= Task statement =
Exactly the lines from the opening of the records through the line containing "[PaywallScreen], [DashboardScreen]) and" should be copied, with both included.

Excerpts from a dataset
(** * NutriScan client: request gateway, subscription gate, offline cache

    A shallow embedding of the data-access logic of
    [nutriscan-ui/src/App.jsx] (the [api] object, [ScannerScreen],
    [PaywallScreen], [DashboardScreen]) and of the service worker
    [nutriscan-ui/public/sw.js], with the properties the specification
    states about them.

    Conventions.  JavaScript values that the code inspects are modelled by
    [value]; promises are modelled by splitting every asynchronous function
    at its [await]: the part that runs when the function is called, and the
    continuation that runs when the awaited request settles.  The network is
    the environment: a settled request is a [fetch_outcome] chosen by it. *)

From Stdlib Require Import ZArith Lia Bool List String Ascii DecimalString.
From stdpp Require Import base option list strings gmap.

Set Warnings "-register-all".
Local Open Scope string_scope.
Local Open Scope list_scope.

(** ** JavaScript values *)

Module Js.

(** The numbers of the model: the integers that a double holds exactly and
    that print in plain decimal, those of magnitude up to
    [Number.MAX_SAFE_INTEGER].  Fractions and larger numbers, which print
    rounded or with an exponent, are outside the model. *)
Definition MAX_SAFE_INTEGER : Z := 9007199254740991.

Definition is_safe_integer (n : Z) : bool := (Z.abs n <=? MAX_SAFE_INTEGER)%Z.

Record number : Type := Number {
  number_value : Z;
  number_safe : is_safe_integer number_value = true;
}.

(** The member names of the model: every name but [toString].  Printing an
    object that has a member of its own called [toString] throws (the
    member hides [Object.prototype.toString] and a JSON value cannot be
    called); such objects are outside the model, so that every value of
    the model has a printed form. *)
Definition is_member_name (k : string) : bool := negb (String.eqb k "toString").

Record name : Type := Name {
  name_text : string;
  name_member : is_member_name name_text = true;
}.

(** A name literal. *)
Notation "'key' k" := (Name k eq_refl) (at level 1, k at level 0).

(** Values as they come out of [JSON.parse], plus [undefined]; the members
    of an object are kept in textual order. *)
Inductive value : Type :=
  | VUndef
  | VNull
  | VBool (b : bool)
  | VNum (n : number)
  | VStr (s : string)
  | VArr (xs : list value)
  | VObj (fields : list (name * value)).

(** A number literal. *)
Notation "'num' n" := (VNum (Number n%Z eq_refl)) (at level 1, n at level 0).

(** What the engine throws.  [Error] is the only exception the application
    constructs itself ([new Error(..)] in [api.req]); the others are raised
    by the engine and by the browser. *)
Inductive exn : Type :=
  | Error (message : string)
  | FetchFailed               (* fetch() rejected: no response was obtained *)
  | JsonSyntaxError           (* Response.json() rejected *)
  | NullProperty (k : string) (* property [k] read on null or undefined *)
  | NotAConstructor.          (* [new] applied to undefined *)

(** Completion of an evaluation: a value or a throw. *)
Inductive completion (A : Type) : Type :=
  | Return (a : A)
  | Throw (e : exn).
Arguments Return {A} a.
Arguments Throw {A} e.
Fixpoint dir_insert (path : Path) (text : pystr) (d : dir) : dir :=
  match d with
  | [] => [(path, text)]
  | (q, old) :: d' =>
      if decide (q = path) then (path, text) :: d'
      else (q, old) :: dir_insert path text d'
  end.

Fixpoint dir_delete (path : Path) (d : dir) : dir :=
  match d with
  | [] => []
  | (q, text) :: d' =>
      if decide (q = path) then dir_delete path d'
      else (q, text) :: dir_delete path d'
  end.

Global Instance dir_lookup_inst : Lookup Path pystr dir := dir_lookup.
Global Instance dir_insert_inst : Insert Path pystr dir := dir_insert.
Global Instance dir_delete_inst : Delete Path dir := dir_delete.

(** The record files as text, and the log of what happened to them so
    far. Temporary files, named [.<name>.<random>.tmp], are kept out of
    [files]: no function of the module looks at such a name. *)
Record fs := mk_fs {
  files : dir;
  events : list fs_event
}.

(** [path.exists()]. *)
Definition path_exists (st : fs) (path : Path) : bool :=
  match files st !! path with
  | Some _ => true
  | None => false
  end.

(** [path.read_text(encoding=encoding)]. *)
Definition read_text (st : fs) (path : Path) : result pystr :=
  match files st !! path with
  | Some text => Ok text
  | None => Raise FileNotFoundError
  end.
(** * Raworc Bench: token store, API gateway client, auth state controller
      and resource list controllers

    A shallow embedding of the client-side core of the dashboard
    (lib/cookies.ts, lib/api-client.ts, contexts/AuthContext.tsx,
    components/workspaces, components/sessions) and of the development
    backend mock-server.js, with the properties the specification states
    about them. *)

From stdpp Require Import gmap strings list.
From Stdlib Require Import ZArith DecimalString.

Local Open Scope string_scope.
Local Open Scope Z_scope.
Local Open Scope list_scope.

(* ===================================================================== *)
(** ** JavaScript primitives used by the sources *)
(* ===================================================================== *)

Module Js.

(** Truthiness of a [string | undefined] value: [undefined] and the
    empty string are falsy. *)
Definition truthy (v : option string) : bool :=
    match v with
    | Some s => negb (String.eqb s "")
    | None => false
    end.

(** [a || b] where [a : string | undefined] and [b] is a string. *)
Definition or_else (a : option string) (b : string) : string :=
    match a with
    | Some s => if String.eqb s "" then b else s
    | None => b
    end.

(** [s.includes(sub)]: [sub] occurs somewhere in [s]. *)
Fixpoint includes (s sub : string) : bool :=
    if String.prefix sub s then true
    else match s with
         | EmptyString => false
         | String _ rest => includes rest sub
         end.

(** [n.toString()] for an integer-valued number. *)
Definition toString (n : Z) : string :=
    NilEmpty.string_of_int (Z.to_int n).

(** A [Date] object: its time value in milliseconds, [None] for an
    Invalid Date (time value NaN). *)
Definition Date := option Z.

(** [a <= b] on dates compares the time values; any comparison with NaN
    is false. *)
Definition date_le (a b : Date) : bool :=
    match a, b with
    | Some x, Some y => x <=? y
    | _, _ => false
    end.

End Js.

(* ===================================================================== *)
(** ** Token Store (lib/cookies.ts) *)
(* ===================================================================== *)

(** The persisted store is the cookie jar as [Cookies.get] sees it: a
    finite map from cookie names to values.  Retention by the browser (a
    cookie disappearing once its own expiry passes) can only remove
    entries between two calls; the statements below about one call range
    over every jar. *)
Abbreviation CookieJar := (gmap string string).

Module COOKIE_CONFIG.
Definition TOKEN_KEY : string := "raworc_auth_token".
Definition EXPIRES_KEY : string := "raworc_token_expires".
End COOKIE_CONFIG.
(** ** [stop] *)

(** C9: any number of calls of [stop] (one or more) returns without an
    exception and leaves the world exactly as one call does: the node's
    [running] flag false, every node otherwise as it was, generator and
    output untouched. *)
Theorem stop_idempotent (G : Type) (self : addr) (k : nat) (w : World G) :
  exists w',
    repeatedly (S k) (stop self) w = Some (Returned tt, w') /\
    running (nodes w' self) = false /\
    (forall a, nodes w' a = nodes (updated self (set_running false) w) a) /\
    gen w' = gen w /\ cout w' = cout w.
Proof.
  revert w. induction k as [| k IH]; intros w.
  - exists (updated self (set_running false) w). cbn.
    rewrite upd_same. auto.
  - destruct (IH (updated self (set_running false) w))
      as (w' & Hrun & Hflag & Hnodes & Hgen & Hcout).
    exists w'. split; [| split; [| split; [| split]]].
    + change (repeatedly (S (S k)) (stop self) w)
        with (repeatedly (S k) (stop self) (updated self (set_running false) w)).
      exact Hrun.
    + exact Hflag.
    + intros a. rewrite Hnodes. cbn.
      destruct (Nat.eq_dec a self) as [-> | Hne].
      * now rewrite !upd_same.
      * now rewrite !upd_other by assumption.
    + now rewrite Hgen.
    + now rewrite Hcout.
Qed.

(** ** [send] *)


Section SendFacts.

Context {G : Type} {E : Engine G}.
Variable recv : addr -> Packet -> addr -> M G unit.
Variables (self : addr) (packet : Packet) (receiver : addr).


Lemma send_loop_attempt (budget : nat) (retryCount : Z) (w : World G) :
  retryCount < MAX_RETRIES ->
  send_loop recv self packet receiver (S budget) retryCount w =
  match recv receiver packet self (on_the_wire self packet receiver retryCount w) with
  | None => None
  | Some (Returned a, w') => Some (Returned a, w')
  | Some (Thrown e, w') =>
      send_loop recv self packet receiver budget (retryCount + 1)
                (after_failure self receiver e w')
  end.
Proof.
  intros Hlt. cbn [send_loop].
  apply Z.ltb_lt in Hlt. rewrite Hlt.
  unfold network_delay, on_the_wire, after_failure.
  cbv beta iota delta [bind print draw try_catch ret].
  destruct (recv receiver packet self _) as [[[a | e] w'] |]; reflexivity.
Qed.

Lemma send_loop_exhausted (budget : nat) (retryCount : Z) (w : World G) :
  MAX_RETRIES <= retryCount ->
  send_loop recv self packet receiver budget retryCount w =
  Some (Thrown DeliveryExhausted, printed (gave_up_line self packet receiver) w).
Proof.
  intros Hge. apply Z.ltb_ge in Hge.
  destruct budget; cbn [send_loop]; rewrite Hge; reflexivity.
Qed.
(** * ForestFireRiskFHE: the encrypted-record lifecycle and its decryption protocol

    A shallow embedding of [contracts/ForestFireRiskFHE.sol] and the
    properties of its record store and decryption coordinator.

    Solidity values are modelled as follows: [uint256] and [uint32] are
    integers in [Z] with their range checks written out, [bytes32] is the
    big-endian integer it denotes, [bytes] is a list of bytes, [string] is a
    Rocq string (a sequence of 8-bit characters), a [mapping] is a finite map
    read with the zero value as default, and a transaction is a computation
    that either commits a new state or aborts and leaves the state as it
    was. *)

From Stdlib Require Import ZArith Lia Ascii String.
From stdpp Require Import gmap strings list fin_maps.

Open Scope Z_scope.

(** ** Bytes and words *)

Abbreviation bytes := (list Byte.byte).

Definition Z_of_byte (b : Byte.byte) : Z := Z.of_N (Byte.to_N b).

Definition byte_of_Z (z : Z) : Byte.byte :=
  match Byte.of_N (Z.to_N (z mod 256)) with
  | Some b => b
  | None => Byte.x00
  end.

Definition bytes_of_string (s : string) : bytes := String.list_byte_of_string s.
Definition string_of_bytes (bs : bytes) : string := String.string_of_list_byte bs.

(** Big-endian value of a byte sequence (how the EVM reads a word). *)
Definition be_to_Z (bs : bytes) : Z :=
  fold_left (fun acc b => acc * 256 + Z_of_byte b) bs 0.

(** The [n] low-order bytes of [v], most significant first. *)
Fixpoint Z_to_be (n : nat) (v : Z) : bytes :=
  match n with
  | O => []
  | S k => Z_to_be k (v / 256) ++ [byte_of_Z v]
  end.

Definition uint256_max : Z := 2 ^ 256 - 1.
Definition uint32_mod : Z := 2 ^ 32.

(** ** keccak256

    The contract hashes category labels with the EVM's [keccak256].  It is
    Keccak-f[1600] with rate 136 bytes and the original Keccak padding
    (0x01 .. 0x80).  Lanes are 64-bit integers, the state is the list of
    the 25 lanes in the order [x + 5 * y]. *)

Module Keccak.

Definition mask64 : Z := 2 ^ 64 - 1.

Definition rol64 (x : Z) (n : Z) : Z :=
  Z.land (Z.lor (Z.shiftl x n) (Z.shiftr x (64 - n))) mask64.

Definition round_constants : list Z :=
  [ 0x0000000000000001; 0x0000000000008082; 0x800000000000808A;
    0x8000000080008000; 0x000000000000808B; 0x0000000080000001;
    0x8000000080008081; 0x8000000000008009; 0x000000000000008A;
    0x0000000000000088; 0x0000000080008009; 0x000000008000000A;
    0x000000008000808B; 0x800000000000008B; 0x8000000000008089;
    0x8000000000008003; 0x8000000000008002; 0x8000000000000080;
    0x000000000000800A; 0x800000008000000A; 0x8000000080008081;
    0x8000000000008080; 0x0000000080000001; 0x8000000080008008 ].

(** Rotation offsets, indexed like the state by [x + 5 * y]. *)
Definition rotation_offsets : list Z :=
  [ 0; 1; 62; 28; 27;
    36; 44; 6; 55; 20;
    3; 10; 43; 25; 39;
    41; 45; 15; 21; 8;
    18; 2; 61; 56; 14 ].

Definition lane (st : list Z) (x y : nat) : Z :=
  nth (x mod 5 + 5 * (y mod 5))%nat st 0.

Definition build (f : nat -> nat -> Z) : list Z :=
  map (fun i => f (i mod 5)%nat (i / 5)%nat) (seq 0 25).

Definition theta (st : list Z) : list Z :=
  let C x := Z.lxor (lane st x 0) (Z.lxor (lane st x 1)
               (Z.lxor (lane st x 2) (Z.lxor (lane st x 3) (lane st x 4)))) in
  let D x := Z.lxor (C (x + 4)%nat) (rol64 (C (x + 1)%nat) 1) in
  build (fun x y => Z.lxor (lane st x y) (D x)).

(** rho and pi together: the lane at [(x, y)] moves, rotated, to
    [(y, 2x + 3y)]; read backwards, the lane at [(X, Y)] comes from
    [(x, y) = (X + 3Y, X)]. *)
Definition rho_pi (st : list Z) : list Z :=
  build (fun X Y =>
    let x := ((X + 3 * Y) mod 5)%nat in
    let y := X in
    rol64 (lane st x y) (nth (x + 5 * y)%nat rotation_offsets 0)).

Definition chi (st : list Z) : list Z :=
  build (fun x y =>
    Z.lxor (lane st x y)
      (Z.land (Z.lxor (lane st (x + 1) y) mask64) (lane st (x + 2) y))).

Definition iota (rc : Z) (st : list Z) : list Z :=
  match st with
  | [] => []
  | a :: rest => Z.lxor a rc :: rest
  end.

Definition round (st : list Z) (rc : Z) : list Z :=
  iota rc (chi (rho_pi (theta st))).

Definition permute (st : list Z) : list Z :=
  fold_left round round_constants st.

Definition rate : nat := 136.

(** Little-endian value of up to eight bytes. *)
Definition le_to_Z (bs : list Z) : Z :=
  fold_right (fun b acc => b + 256 * acc) 0 bs.

Fixpoint lanes_of_block (n : nat) (bs : list Z) : list Z :=
  match n with
  | O => []
  | S k => le_to_Z (take 8 bs) :: lanes_of_block k (drop 8 bs)
  end.

Definition xor_block (st : list Z) (blk : list Z) : list Z :=
  let ls := lanes_of_block 17 blk in
  imap (fun i a => Z.lxor a (nth i ls 0)) st.

(** Padding to a multiple of the rate: 0x01, zeros, and 0x80 or-ed into
    the last byte. *)
Definition pad (msg : list Z) : list Z :=
  let q := (rate - length msg mod rate)%nat in
  match q with
  | 1%nat => msg ++ [0x81]
  | _ => msg ++ [0x01] ++ replicate (q - 2) 0 ++ [0x80]
  end.

Fixpoint absorb (blocks : nat) (bs : list Z) (st : list Z) : list Z :=
  match blocks with
  | O => st
  | S k => absorb k (drop rate bs) (permute (xor_block st (take rate bs)))
  end.

Definition le_bytes (l : Z) : list Z :=
  map (fun j => Z.land (Z.shiftr l (8 * Z.of_nat j)) 255) (seq 0 8).

Definition digest (msg : list Z) : list Z :=
  let p := pad msg in
  let st := absorb (length p / rate) p (replicate 25 0) in
  flat_map le_bytes (take 4 st).

End Keccak.

(** [keccak256(data)] read as a [uint256] ([bytes32ToUint] in the contract
    is the conversion [uint256(b)], big-endian). *)
Definition keccak256 (data : bytes) : Z :=
  fold_left (fun acc b => acc * 256 + b) (Keccak.digest (map Z_of_byte data)) 0.

Arguments keccak256 : simpl never.

(** ** ABI decoding of a single [uint32]

    [abi.decode(cleartexts, (uint32))] reads the first 32-byte word and
    aborts when the data is shorter than a word or the word does not fit
    in 32 bits.  [abi.encode] of a [uint32] is that one word. *)

Definition abi_decode_uint32 (data : bytes) : option Z :=
  if (length data <? 32)%nat then None
  else
    let w := be_to_Z (take 32 data) in
    if w <? uint32_mod then Some w else None.

Definition abi_encode_uint32 (v : Z) : bytes := Z_to_be 32 v.

(** ** The FHE library and the decryption oracle

    The contract imports [FHE], [euint32] from [@fhevm/solidity]; that
    library and the ABI decoder for [string[]] are not part of the
    repository.  They are taken as parameters.  An [euint32] is a
    [bytes32] handle, the zero handle being the uninitialised one
    ([FHE.isInitialized], [FHE.toBytes32] are the library's one-line
    wrappers).  The calls that reach the coprocessor, its access control
    or the oracle ([FHE.asEuint32], [FHE.add], [FHE.requestDecryption])
    run on the library's own state, here [oracle]; each may revert (no
    result) and may change that state.  [FHE.checkSignatures] accepts or
    rejects.  [decrypt] is the cleartext a handle stands for; the contract
    never calls it. *)

Abbreviation euint32 := Z (only parsing).

Inductive Selector := sel_decryptData | sel_decryptRiskCategory.

Class Host := {
  abi_decode_string_array : bytes -> option (list string);
  oracle : Type;
  FHE_asEuint32 : Z -> oracle -> option (euint32 * oracle);
  FHE_add : euint32 -> euint32 -> oracle -> option (euint32 * oracle);
  decrypt : euint32 -> Z;
  FHE_requestDecryption : list Z -> Selector -> oracle -> option (Z * oracle);
  FHE_checkSignatures : Z -> bytes -> bytes -> oracle -> bool
}.

Definition FHE_isInitialized (v : euint32) : bool := negb (v =? 0).
Definition FHE_toBytes32 (v : euint32) : Z := v.

(** What the contract relies on from the encryption scheme, whenever a
    call returns: the handle it returns is initialised, and addition is
    homomorphic on 32-bit cleartexts. *)
Class FHELaws (H : Host) : Prop := {
  asEuint32_initialized :
    forall v o h o', FHE_asEuint32 v o = Some (h, o') -> h <> 0;
  add_initialized :
    forall a b o h o', FHE_add a b o = Some (h, o') -> h <> 0;
  decrypt_asEuint32 :
    forall v o h o', 0 <= v < uint32_mod ->
      FHE_asEuint32 v o = Some (h, o') -> decrypt h = v;
  decrypt_add :
    forall a b o h o', FHE_add a b o = Some (h, o') ->
      decrypt h = (decrypt a + decrypt b) mod uint32_mod
}.

(** The library's access control, as far as requests go: a decryption
    request that carries an uninitialised handle reverts. *)
Class RefusesUninitialised (H : Host) : Prop := {
  request_refuses_uninitialised :
    forall cts sel o, 0 ∈ cts -> FHE_requestDecryption cts sel o = None
}.
(** * SkyDNS request handling (server.go): a shallow embedding

    The embedding follows [server.go]: the request router [ServeDNS], the
    forwarding client [ServeDNSForward], the address resolver
    [AddressRecords] with its round-robin reordering, the directory walk
    [loopAddressNodes], [SRVRecords], [SOA] and [questionToPath].

    Go integers are [Z]; conversions to [uint32] and [uint16] are written
    out as remainders, and [%] is [Z.rem].  The handler's [int] values are
    slice lengths, loop counters and their small multiples, far below 2^63
    for any slice that fits in memory, so no wrap-around is written for
    [int].  Slices are lists, indexed with stdpp's lookup and insert; an
    index out of range is a Go panic.  Everything the handler
    does to the outside (the etcd store, the upstream exchange, the clock,
    [dns.Id], the response writer) goes through a small monad that threads
    call counters and an event log. *)

From Stdlib Require Import ZArith String Ascii List Lia Bool.
From stdpp Require Import base list strings.

Local Open Scope string_scope.
Local Open Scope Z_scope.
Local Open Scope list_scope.

(** ** Go's [strings] package, on byte strings *)
Module GoStrings.

(** [strings.ToLower], on ASCII: the letters A-Z are mapped to a-z, every
    other byte is kept.  Names with bytes above 127 are outside this
    model. *)
Definition lowerByte (c : ascii) : ascii :=
  let n := nat_of_ascii c in
  if ((65 <=? n)%nat && (n <=? 90)%nat)%bool then ascii_of_nat (n + 32) else c.

Fixpoint ToLower (s : string) : string :=
  match s with
  | EmptyString => EmptyString
  | String c r => String (lowerByte c) (ToLower r)
  end.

= Answer space =
(** * NutriScan client: request gateway, subscription gate, offline cache

    A shallow embedding of the data-access logic of
    [nutriscan-ui/src/App.jsx] (the [api] object, [ScannerScreen],
    [PaywallScreen], [DashboardScreen]) and of the service worker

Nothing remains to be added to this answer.